Solotrust.com - Dmitry Muratov dari Rusia dan Maria Ressa dari Filipina adalah dua jurnalis yang menerima Hadiah Nobel Perdamaian tahun ini.
Sebagaimana dikabarkan The Associated Press (11/12), keduanya menerima penghargaan itu pada hari Jumat di Norwegia. Dalam sambutannya, keduanya memperingatkan bahwa dunia membutuhkan pelaporan independen untuk melawan kekuatan pemerintah otoriter.
Komite Nobel Norwegia menganugerahkan mereka Hadiah Nobel Perdamaian 2021 untuk perjuangan terpisah mereka untuk kebebasan berekspresi di negara-negara dimana wartawan menghadapi serangan, pelecehan, dan pembunuhan yang terus-menerus.
"Ya, kami menggeram dan menggigit. Ya, kami memiliki gigi yang tajam dan cengkeraman yang kuat. Tapi kami adalah prasyarat untuk kemajuan. Kami adalah penangkal melawan tirani," kata Muratov tentang wartawan.
Muratov (59) adalah salah satu pendiri surat kabar independen Rusia Novaya Gazeta pada 1993. Sementara itu Ressa (58) ikut mendirikan Rappler, sebuah situs berita yang kritis terhadap pemerintah Filipina, pada 2012.
Ressa, orang pertama dari Filipina yang memenangkan Hadiah Nobel Perdamaian, memberikan penilaian suram terhadap industri jurnalisme, dengan mengatakan "era persaingan untuk berita sudah mati."
"Kita perlu membantu jurnalisme independen bertahan, pertama dengan memberikan perlindungan yang lebih besar kepada jurnalis dan melawan negara-negara yang menargetkan jurnalis," kata Ressa.
Ketua Komite Nobel Norwegia Berit Reiss-Andersen mengatakan kebebasan berbicara dan informasi adalah "prasyarat dasar bagi demokrasi itu sendiri". Dia mengatakan para pemenang "adalah peserta dalam perang dimana kata-kata tertulis adalah senjata mereka, dimana kebenaran adalah tujuan mereka dan setiap pengungkapan penyalahgunaan kekuasaan adalah kemenangan".
Muratov mengatakan bahwa di Rusia, jurnalisme "sedang melalui lembah gelap" dengan banyaknya wartawan dan aktivis hak asasi manusia dicap sebagai "agen asing".

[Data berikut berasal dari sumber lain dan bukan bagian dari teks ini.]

(** C1, as the code has it.  When decoding fails or gives something that
    is not an object, nothing is selected.  An object with a truthy
    identifier under either spelling is the root.  Otherwise an object
    under ["detail"] with a truthy identifier under either spelling is the
    root.  Otherwise nothing is selected. *)
Theorem root_selection : forall msg,
  ((forall v, json_loads msg <> inr v) ->
     parse_anomaly json_loads (PyStr msg) = PyNone)
  /\ (forall v, json_loads msg = inr v -> Py.is_dict v = false ->
        parse_anomaly json_loads (PyStr msg) = PyNone)
  /\ (forall d, json_loads msg = inr (PyDict d) ->
        usable_identifier d = true ->
        parse_anomaly json_loads (PyStr msg) = PyDict d)
  /\ (forall d inner, json_loads msg = inr (PyDict d) ->
        usable_identifier d = false ->
        Py.lookup d "detail" = Some (PyDict inner) ->
        usable_identifier inner = true ->
        parse_anomaly json_loads (PyStr msg) = PyDict inner)
  /\ (forall d, json_loads msg = inr (PyDict d) ->
        usable_identifier d = false ->
        (forall inner, Py.lookup d "detail" = Some (PyDict inner) ->
                       usable_identifier inner = false) ->
        parse_anomaly json_loads (PyStr msg) = PyNone).
Proof.
  intro msg. rewrite parse_anomaly_selected. unfold selected_root.
  split; [| split; [| split; [| split]]].
  - intro H. destruct (json_loads msg) as [e | v]; [reflexivity |].
    exfalso. now apply (H v).
  - intros v -> Hv. destruct v; try reflexivity; discriminate.
  - intros d -> ->. reflexivity.
  - intros d inner -> -> -> ->. reflexivity.
  - intros d -> -> H.
    destruct (Py.lookup d "detail") as [[| b | z | f | s | l | inner] |];
      try reflexivity.
    now rewrite (H inner eq_refl).
Qed.

(** C4.  A message that does not decode, or that decodes to something
    with no identifier key at the top or under ["detail"], is rendered as
    the fallback: the fixed header and one section holding the message
    text between code fences, with no attachment; and the record goes on to
    the POST with that payload. *)
Theorem fallback_when_unrecognized : forall msg,
  (forall v, json_loads msg <> inr v)
  \/ (exists v, json_loads msg = inr v /\ lacks_identifier v) ->
  render_message repr_other json_loads (PyStr msg)
  = inr (PyDict
           [("blocks",
             PyList
               [ PyDict [("type", PyStr "header");
                         ("text",
                          PyDict [("type", PyStr "plain_text");
                                  ("text", PyStr ":rotating_light: AWS Cost Anomaly Notification :rotating_light:");
                                  ("emoji", PyBool true)])];
                 PyDict [("type", PyStr "section");
                         ("text", PyDict [("type", PyStr "mrkdwn");
                                          ("text", PyStr ("```" ++ msg ++ "```"))])]
               ])])
  /\ forall record sns,
       Py.get record "Sns" = inr (PyDict sns) ->
       Py.lookup sns "Message" = Some (PyStr msg) ->
       record_payload repr_other json_loads record
       = inr (fallback_payload repr_other (PyStr msg)).
Proof.
  intros msg H.
  assert (E : selected_root (json_loads msg) = PyNone).
  { destruct H as [H | [v [Hv Hl]]].
    - destruct (json_loads msg) as [e | v]; [reflexivity |].
      exfalso. now apply (H v).
    - rewrite Hv. destruct v as [| b | z | f | s | l | d]; try reflexivity.
      destruct Hl as [Htop Hin]. simpl.
      rewrite (absent_not_usable d Htop).
      destruct (Py.lookup d "detail") as [[| b | z | f | s | l | inner] |];
        try reflexivity.
      now rewrite (absent_not_usable inner (Hin inner eq_refl)). }
  split.
  - now apply render_unselected.
  - intros record sns Hs Hm. unfold record_payload. rewrite Hs. simpl.
    assert (T : Py.truthy (PyDict sns) = true).
    { destruct sns; [discriminate | reflexivity]. }
    unfold Py.or_. rewrite T. simpl. rewrite Hm.
    now apply render_unselected.
Qed.

(** C10.  An object whose identifier values are all falsy, at the top and
    in the object under ["detail"], is not taken for an anomaly and is
    rendered as the fallback, the fixed header and one section holding
    the message text between code fences with no attachment, as an object
    without identifier keys is. *)
Theorem fallback_when_identifier_falsy : forall msg d,
  json_loads msg = inr (PyDict d) ->
  usable_identifier d = false ->
  (forall inner, Py.lookup d "detail" = Some (PyDict inner) ->
                 usable_identifier inner = false) ->
  parse_anomaly json_loads (PyStr msg) = PyNone
  /\ render_message repr_other json_loads (PyStr msg)
     = inr (PyDict
              [("blocks",
                PyList
                  [ PyDict [("type", PyStr "header");
                            ("text",
                             PyDict [("type", PyStr "plain_text");
                                     ("text", PyStr ":rotating_light: AWS Cost Anomaly Notification :rotating_light:");
                                     ("emoji", PyBool true)])];
                    PyDict [("type", PyStr "section");
                            ("text", PyDict [("type", PyStr "mrkdwn");
                                             ("text", PyStr ("```" ++ msg ++ "```"))])]
                  ])])
  /\ render_message repr_other json_loads (PyStr msg)
     = inr (fallback_payload repr_other (PyStr msg)).
Proof.
  intros msg d Hd Htop Hin.
  assert (E : selected_root (json_loads msg) = PyNone).
  { rewrite Hd. simpl. rewrite Htop.
    destruct (Py.lookup d "detail") as [[| b | z | f | s | l | inner] |];
      try reflexivity.
    now rewrite (Hin inner eq_refl). }
  split; [| split].
  - now rewrite parse_anomaly_selected.
  - rewrite (render_unselected msg E). reflexivity.
  - now apply render_unselected.
Qed.

End Normalizer.

(** The normalizer on decoded messages. *)
Lemma root_selection_witness :
  parse_anomaly Json.loads (PyStr (sq "{'detail': {'anomalyId': 'a1'}}"))
  = PyDict [("anomalyId", PyStr "a1")].
Proof.
  apply (proj1 (proj2 (proj2 (proj2
           (root_selection Json.loads (sq "{'detail': {'anomalyId': 'a1'}}")))))
           [("detail", PyDict [("anomalyId", PyStr "a1")])]
           [("anomalyId", PyStr "a1")]);
    reflexivity.
Defined.

(** C1 as stated fails: the decoded object has the key [AnomalyId], with
    an empty string, and is not taken as the root. *)
Lemma root_selection_counterexample :
  ~ (forall d,
       Json.loads (sq "{'AnomalyId': ''}") = inr (PyDict d) ->
       has_identifier_field d = true ->
       parse_anomaly Json.loads (PyStr (sq "{'AnomalyId': ''}")) = PyDict d).
Proof.
  intro H.
  specialize (H [("AnomalyId", PyStr "")] eq_refl eq_refl).
  discriminate H.
Qed.

(** A message that decodes to an object without identifier, and one
    that is not JSON. *)
Lemma fallback_when_unrecognized_witness :
  render_message Repr.repr Json.loads (PyStr (sq "{'message': 'budget exceeded'}"))
  = inr (fallback_payload Repr.repr (PyStr (sq "{'message': 'budget exceeded'}")))
  /\ render_message Repr.repr Json.loads (PyStr "AWS notification: test")
     = inr (fallback_payload Repr.repr (PyStr "AWS notification: test")).
Proof.
  split.
  - apply (fallback_when_unrecognized Repr.repr Json.loads
             (sq "{'message': 'budget exceeded'}")).
    right. exists (PyDict [("message", PyStr "budget exceeded")]).
    split; [reflexivity |]. split; [reflexivity |].
    intros inner H. discriminate H.
  - apply (fallback_when_unrecognized Repr.repr Json.loads
             "AWS notification: test").
    left. intros v H. discriminate H.
Defined.

Lemma fallback_when_identifier_falsy_witness :
  let msg :=
    sq "{'AnomalyId': '', 'anomalyId': 0, 'detail': {'AnomalyId': false, 'anomalyId': null}}" in
  render_message Repr.repr Json.loads (PyStr msg)
  = inr (PyDict
           [("blocks",
             PyList
               [ PyDict [("type", PyStr "header");
                         ("text",
                          PyDict [("type", PyStr "plain_text");
                                  ("text", PyStr ":rotating_light: AWS Cost Anomaly Notification :rotating_light:");
                                  ("emoji", PyBool true)])];
                 PyDict [("type", PyStr "section");
                         ("text", PyDict [("type", PyStr "mrkdwn");
                                          ("text", PyStr ("```" ++ msg ++ "```"))])]
               ])]).
Proof.
  intro msg.
  refine (proj1 (proj2 (fallback_when_identifier_falsy Repr.repr Json.loads msg
           [("AnomalyId", PyStr ""); ("anomalyId", PyInt 0);
            ("detail", PyDict [("AnomalyId", PyBool false);
                               ("anomalyId", PyNone)])] _ _ _))).
  - reflexivity.
  - reflexivity.
  - intros inner H. injection H as <-. reflexivity.
Defined.

(** ** The handler *)

Section HandlerProperties.

Variable repr_other : value -> string.
Variable json_loads : string -> raises value.
Variable urlopen : list request -> request -> response.

Let run := process_records repr_other json_loads urlopen.



(** C6.  Without a webhook URL in the environment (the variable unset
    or empty) the handler raises at once: the event has been printed, the
    complaint is on standard error, no request has been made, and nothing
    of this depends on the records of the event, on the decoder or on the
    network. *)
Theorem missing_webhook_is_fatal : forall event context w,
  environ w "SLACK_WEBHOOK_URL" = None
  \/ environ w "SLACK_WEBHOOK_URL" = Some "" ->
  handler repr_other json_loads urlopen event context w
  = (inl (RuntimeError "SLACK_WEBHOOK_URL not set"),
     {| environ := environ w; stdout := stdout w +++ [event];
        stderr := stderr w
                  +++ ["Missing SLACK_WEBHOOK_URL environment variable"];
        posts := posts w |}).
Proof.
  intros event context w [H | H];
    unfold handler, pbind, effect, raise; simpl; rewrite H; reflexivity.
Qed.

(** The handler once the webhook URL is known and the records are a
    list. *)
Lemma handler_runs_records : forall event context w webhook_url found items,
  environ w "SLACK_WEBHOOK_URL" = Some webhook_url ->
  webhook_url <> "" ->
  Py.get event "Records" = inr found ->
  Py.or_ found (PyList []) = PyList items ->
  handler repr_other json_loads urlopen event context w
  = match run webhook_url items (print_event event w) with
    | (inl e, w') => (inl e, w')
    | (inr _, w') => (inr (status_ok (List.length items)), w')
    end.
Proof.
  intros event context w webhook_url found items Henv Hurl Hget Hor.
  unfold handler, pbind, effect, lift, pure. simpl. rewrite Henv.
  destruct webhook_url as [| a url]; [congruence |].
  rewrite Hget, Hor. fold run. reflexivity.
Qed.


End HandlerProperties.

"Banyak rekan kami kehilangan pekerjaan. Beberapa harus meninggalkan negara itu. Beberapa kehilangan kesempatan untuk hidup normal untuk jangka waktu yang tidak diketahui. Mungkin selamanya," kata Muratov.
Muratov mengakhiri pidatonya dengan meminta majelis untuk menghormati wartawan yang telah memberikan hidup mereka untuk profesi ini, dengan mengheningkan cipta selama satu menit.
"Saya ingin jurnalis mati tua," katanya.
Pada hari Kamis, Federasi Jurnalis Internasional yang berbasis di Brussels mengatakan bahwa pemenjaraan pekerja media sedang mengalami peningkatan, dengan 365 wartawan ada di balik jeruji, lebih banyak dibandingkan dengan tahun lalu sebanyak 235. Sembilan wartawan tewas dalam menjalankan tugas di Afghanistan dan 102 dipenjara di Cina. Rusia masih memiliki 12 wartawan di balik jeruji besi, dan tiga wartawan tewas di Filipina. (Lin)
(zend)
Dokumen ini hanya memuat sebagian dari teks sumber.